I see this as one of the cases where a container can have a use. You can also use a virtual machine if you want, the point is to have something that can be run even if the original OS or libraries needed are not available anymore because they are too old or have some incompatible changes, which in the case of old game server can happen, especially if you want to keep it running for many years after the release.
I firmly disagree that this would be a good use case. Allowing this kind of container shenanigans would introduce more incompatibilities than it solves.
Why ? Any technical reason beside your dislike for containers, in this specific scenario ?
Remember that we are talking about software that probably is built with older version of the OS as target, using older version of tools and libraries. The source code could not be compilable anymore without a porting, which can be not that easy.
It depends on your objective.
If the goal is to be able to continue to play a game which require a server, having the publisher to release a container solve your problem, you just run it and you can continue to play the game, which if I am not wrong is the ultimate goal of all the Stop Killing Games initiative.
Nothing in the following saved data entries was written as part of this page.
(* ===== verification/IoHandle.v ===== *)
(** * Overlapped input and output: [src/src/io/shared/handle.rs]

    An [IoHandle] owns a system handle and two halves, one per direction.
    This file has the code: the functions of one half ([poll], [cancel], the
    completion [callback]) as programs over the cells of that half, and the
    handle's own functions over both halves.  [IoHandleSys] puts a half in
    its environment and [IoHandleInv] proves what it guarantees. *)

From S2P Require Import Prelude Prog Extern Win32.
From S2P Require Import IoState IoCells.

(** ** One half *)

Section half.
Context {waker : Type}.
Abbreviation prog := (prog (hact waker) hans).
Definition ScheduleFn : Type := HANDLE → Z → WSABUF → prog (Poll (io_result Z)).
Definition CancelFn : Type := HANDLE → Z → bool → prog (io_result unit).
(** The fields of [IoHalf] that never change; the [state], [result] and
    [waker] cells are the ones the actions access. *)
Record IoHalf := {
  overlapped : Z;
  half_schedule : ScheduleFn;
  half_cancel : CancelFn;
}.
(** [IoHandle::poll] *)
Definition poll (handle ptp_io : Z) (half : IoHalf) (w : waker) (buf : WSABUF) :
    prog (Poll (io_result Z)) :=
  finished <- IoState.finish ;;
  if (finished : bool) then
    result <- get_result ;;
    IoState.set_idle ;;;
    Ret (Ready result)
  else
    scheduled <- IoState.schedule ;;
    if (scheduled : bool) then
      sys (StartThreadpoolIo ptp_io) ;;;
      p <- half_schedule half handle (overlapped half) buf ;;
      match p with
      | Ready result =>
          register w ;;;
          IoState.set_idle ;;;
          Ret (Ready result)
      | Pending =>
          IoState.set_pending ;;;
          Ret Pending
      end
    else
      register w ;;;
      Ret Pending.
(** [while wait && half.state.is_busy() { thread::yield_now() }] *)
Definition wait_not_busy (wait : bool) : prog unit :=
  loop (if wait then busy <- IoState.is_busy ;;
                     Ret (if (busy : bool) then None else Some tt)
        else Ret (Some tt)).
(** [IoHandle::cancel] *)
Definition cancel (handle : HANDLE) (half : IoHalf) (wait : bool) : prog (io_result unit) :=
  cancellable <- IoState.is_cancellable ;;
  if negb cancellable then Ret (Ok tt) else
  cancel <- IoState.cancel wait ;;
  (if wait then act1 (HMayBlock : hact waker) else Ret tt) ;;;
  ret <- (if (cancel : bool) then half_cancel half handle (overlapped half) wait
          else Ret (Ok tt)) ;;
  wait_not_busy wait ;;;
  Ret ret.
(** The part of [callback] that runs on the half it selected. *)
Definition callback_half (result transferred : Z) : prog unit :=
  let complete :=
    act1 (HResultSet result transferred : hact waker) ;;;
    IoState.set_ready ;;;
    act1 (HWake : hact waker) in
  pending <- IoState.callback_pending ;;
  if (pending : bool) then complete else
  nowait <- IoState.callback_cancelled_nowait ;;
  if (nowait : bool) then complete else
  wait <- IoState.callback_cancelled_wait ;;
  if (wait : bool) then IoState.set_ready else Ret tt.
End half.
Arguments IoHalf : clear implicits.

(** ** The handle *)

Inductive half_id := ReadHalf | WriteHalf.

#[export] Instance half_id_eq_dec : EqDecision half_id.
Proof. solve_decision. Defined.

(** Actions on one of the two halves, or system calls of the handle itself. *)
Inductive iact (waker : Type) :=
| On (h : half_id) (a : hact waker)
| ISys (c : win32).
Arguments On {waker} _ _.
Arguments ISys {waker} _.

Definition ians {waker} (a : iact waker) : Type :=
  match a with On _ a => hans a | ISys c => win32_ans c end.

#[export] Instance iact_win32 {waker} : HasWin32 (iact waker) ians := {
  win32_act := ISys;
  win32_res _ r := r;
}.

Section handle.
Context {waker : Type}.
Abbreviation prog := (prog (iact waker) ians).
Record IoHandle := {
  handle : HANDLE;
  ptp_io : Z;
  close : HANDLE → prog unit;
  read : IoHalf waker;
  write : IoHalf waker;
}.
Definition half_of (self : IoHandle) (h : half_id) : IoHalf waker :=
  match h with ReadHalf => read self | WriteHalf => write self end.
Definition on {A} (h : half_id) (p : Prog.prog (hact waker) hans A) : prog A :=
  translate (On h) (λ _ r, r) p.
(** The completion callback compares the address of the [OVERLAPPED] it is
    given with the two halves'. *)
Definition select_half (self : IoHandle) (ov : Z) : option half_id :=
  if decide (ov = overlapped (read self)) then Some ReadHalf
  else if decide (ov = overlapped (write self)) then Some WriteHalf
  else None.
Definition callback (self : IoHandle) (ov result transferred : Z) : prog unit :=
  match select_half self ov with
  | Some h => on h (callback_half result transferred)
  | None => Fault (Panicked "internal error: entered unreachable code")
  end.
Definition poll_read (self : IoHandle) (w : waker) (buf : WSABUF) :=
  on ReadHalf (poll (handle self) (ptp_io self) (read self) w buf).
Definition poll_write (self : IoHandle) (w : waker) (buf : WSABUF) :=
  on WriteHalf (poll (handle self) (ptp_io self) (write self) w buf).
Definition cancel_read (self : IoHandle) (wait : bool) :=
  on ReadHalf (cancel (handle self) (read self) wait).
Definition cancel_write (self : IoHandle) (wait : bool) :=
  on WriteHalf (cancel (handle self) (write self) wait).
(** [.unwrap()] on an [io::Result<()>] *)
Definition unwrap (p : prog (io_result unit)) : prog unit :=
  r <- p ;;
  match r with
  | Ok _ => Ret tt
  | Err _ => Fault (Panicked "called `Result::unwrap()` on an `Err` value")
  end.
(** [impl Drop for IoHandle] *)
Definition drop (self : IoHandle) : prog unit :=
  unwrap (cancel_read self true) ;;;
  unwrap (cancel_write self true) ;;;
  (if is_null (ptp_io self) then Ret tt else sys (CloseThreadpoolIo (ptp_io self))) ;;;
  close self (handle self).
(** [IoHalf::new]; its cells start as [IoState.new] and the like say. *)
Definition half_new (overlapped : Z) (schedule : ScheduleFn) (cancel : CancelFn) : IoHalf waker :=
  {| overlapped := overlapped; half_schedule := schedule; half_cancel := cancel |}.
(** [IoHandle::new]; [this] is the address of the allocation, [read_overlapped]
    and [write_overlapped] those of the [OVERLAPPED]s in it.  When
    [CreateThreadpoolIo] fails the half-built handle is dropped. *)
Definition new (this read_overlapped write_overlapped : Z) (handle : HANDLE) (close : HANDLE → prog unit)
    (schedule_read : ScheduleFn) (cancel_read : CancelFn)
    (schedule_write : ScheduleFn) (cancel_write : CancelFn) (callback_environ : CallbackEnviron) :
    prog (io_result IoHandle) :=
  let read := half_new read_overlapped schedule_read cancel_read in
  let write := half_new write_overlapped schedule_write cancel_write in
  ptp_io <- sys (CreateThreadpoolIo handle this callback_environ) ;;
  if is_null ptp_io then
    err <- last_os_error ;;
    drop {| handle := handle; ptp_io := null; close := close; read := read; write := write |} ;;;
    Ret (Err err)
  else
    Ret (Ok {| handle := handle; ptp_io := ptp_io; close := close; read := read; write := write |}).
End handle.
Arguments IoHandle : clear implicits.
If the publisher only give you the server binary (and all the dependencies) there is way to be sure that the next OS update does not break something, assuming you are able to run it in the first place.
The source code you say ? Fine, when the copyright end, after 70 years, they will release it in the public domain, until then... good luck, laws are on their side.
Because jailing a container is even harder than jailing an application. "But a container is already jailed" you'll say - I don't trust any jail that I can't choose & configure myself.
How about: document the requirements for the execution environment (in industry this is called an interface definition document), based on which the gaming community can then generate their own container configs if they like, but no one has to run stuff in a container.
Fair enough.
Also a good solution but you will end up in a container anyway once the requirements will become too old to be satisfied on a current OS.
That might be - but depending on the platform, that container is trivial or not necessary at all (e.g. wine on Linux still runs 16 bit executables with just a config file). Also, until then, I can continue to run the game without worry. E.g. Unreal Tournament 99 still worked out of the box (last I tested) on Debian 12 - haven't tried it yet on Debian 13.